● **Dataset records**
(** In the branch that does not generate a token every file fails and
    nothing is written. *)
Lemma for_each_file_unbound (root path : string) (names : list string)
    (files : list string) :
  forall (idx : nat) (problematic : list string) (w : World),
    exists fails w',
      for_each_file env root path None names idx files problematic w
      = ((problematic ++ fails)%list, w')
      /\ List.length fails = List.length files
      /\ written w' = written w.
Proof.
  induction files as [|f files IH]; intros idx problematic w.
  - exists [], w. now rewrite app_nil_r.
  - cbn [for_each_file].
    destruct (process_file_unbound env root path names idx f w) as [e ->].
    destruct (IH (S idx)
                (problematic ++ [failure_entry env (path_join root f) e])%list
                (logging ERROR ("Error processing file " ++ path_join root f
                                ++ ": " ++ exc_text env e) w))
      as (fails & w' & -> & Hlen & Hw).
    exists (failure_entry env (path_join root f) e :: fails), w'.
    rewrite <- app_assoc. cbn. auto.
Qed.

Lemma same_visit_branch_fails (fuel : nat) (args : Args) (w : World) :
  files args <> [] ->
  same_visit env (cat args) (root args) (last_directory args) = inr true ->
  exists problematic w',
    process_folder fuel env args w = Some (inr (problematic, []), w')
    /\ List.length problematic = List.length (files args)
    /\ written w' = written w.
Proof.
  intros Hne Hsame. unfold process_folder.
  destruct (files args) as [|f0 fs] eqn:Hfiles; [congruence|].
  rewrite Hsame. cbn [negb].
  destruct (for_each_file_unbound (root args) (path args)
              (map fmt_04d (seq 0 (List.length (f0 :: fs))))
              (StringSort.sort (f0 :: fs)) 0 [] w)
    as (fails & w' & -> & Hlen & Hw).
  exists fails, (logging INFO ("Anonymized: " ++ root args) w').
  cbn [app]. repeat split; auto. now rewrite Hlen, sort_length.
Qed.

● **About this task**
Transcribe the records above exactly, beginning at the line that contains "exists (failure_entry env" and ending with the line that contains "List.length (files args)", both included, and nothing else.

● **Final answer**
    exists (failure_entry env (path_join root f) e :: fails), w'.
    rewrite <- app_assoc. cbn. auto.
Qed.

Lemma same_visit_branch_fails (fuel : nat) (args : Args) (w : World) :
  files args <> [] ->
  same_visit env (cat args) (root args) (last_directory args) = inr true ->
  exists problematic w',
    process_folder fuel env args w = Some (inr (problematic, []), w')
    /\ List.length problematic = List.length (files args)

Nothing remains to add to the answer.